We introduce the Controlled Perturbation Algorithm (CPA) for escaping saddle points in generic deterministic non‑convex optimization problems. CPA requires only 2 gradient computations per iteration, incurring a cost of O(d) where dd is the number of degrees of freedom. Its key idea is elegant: for each coordinate, two adaptive perturbations are applied, their directional derivatives are evaluated, and a descent direction is selected deterministically—all without computing second‑ or higher‑order derivatives. Additionally, we define the Non‑Descent Direction Approximation (NDDA) index, a computationally cheap heuristic that indicates proximity to a local minimum.
Since Version 5 of this preprint, building on CPA, we present its extension—the 3‑Gradient‑Probe Controlled Perturbation Algorithm (3GCPA)—which is designed for both deterministic and probabilistic optimization problems (e.g., machine learning and neural networks). 3GCPA uses 3 gradient computations per iteration, still O(d), thereby preserving linear scalability.

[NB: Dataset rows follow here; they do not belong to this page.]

(* ===== verification/UnicornRt.v ===== *)
(** The cross-CPU runtime ([class UnicornRuntime], src/xbox_cpu.cpp): page
    allocation from the top of guest RAM, thread blocks with the TLS template,
    the mirror of every mapping change into all attached CPUs, and the first
    stack of a guest thread. *)
From stdpp Require Import base numbers list gmap strings.
From Stdlib Require Import ZArith Lia.
From S2P Require Import Prelude XbeRam XbeImage LoadedXbe CpuSched KrnlMm KrnlState KrnlObjects CpuRuntime.
Open Scope Z_scope.

Module UnicornRt.
Import XbeRam CpuRuntime.

Section runtime.
Context `{os : HostOS} `{eng : Unicorn}.

(** Guest RAM is the kernel's; [rt_cpus] is [cpus_], each CPU with its address. *)
Record rt := MkRt {
  rt_k : KrnlState.kernel;
  rt_raw : list Z;          (* tls_raw_ *)
  rt_zerofill : Z;
  rt_index : Z;             (* tls_index_written_ *)
  rt_top : Z;
  rt_cpus : list (Z * cpu);
}.

Definition rt_ram (t : rt) : ram := KrnlState.k_ram (rt_k t).
Definition with_kernel (t : rt) k : rt :=
  MkRt k (rt_raw t) (rt_zerofill t) (rt_index t) (rt_top t) (rt_cpus t).
Definition with_ram (t : rt) r : rt := with_kernel t (KrnlState.with_ram (rt_k t) r).
Definition with_top (t : rt) n : rt :=
  MkRt (rt_k t) (rt_raw t) (rt_zerofill t) (rt_index t) n (rt_cpus t).
Definition with_cpus (t : rt) l : rt :=
  MkRt (rt_k t) (rt_raw t) (rt_zerofill t) (rt_index t) (rt_top t) l.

By merging gradient‑based optimization with a finite‑element‑like probing strategy, 3GCPA effectively overcomes the challenges posed by stochasticity in probabilistic models, offering robust performance where pure CPA may struggle.
This note is a preliminary algorithmic description intended to establish priority. No experimental validation is included here. A subsequent extended version will provide empirical results, code, and comparisons with existing methods. The algorithms are presented as heuristic tools; rigorous convergence guarantees are left for future work.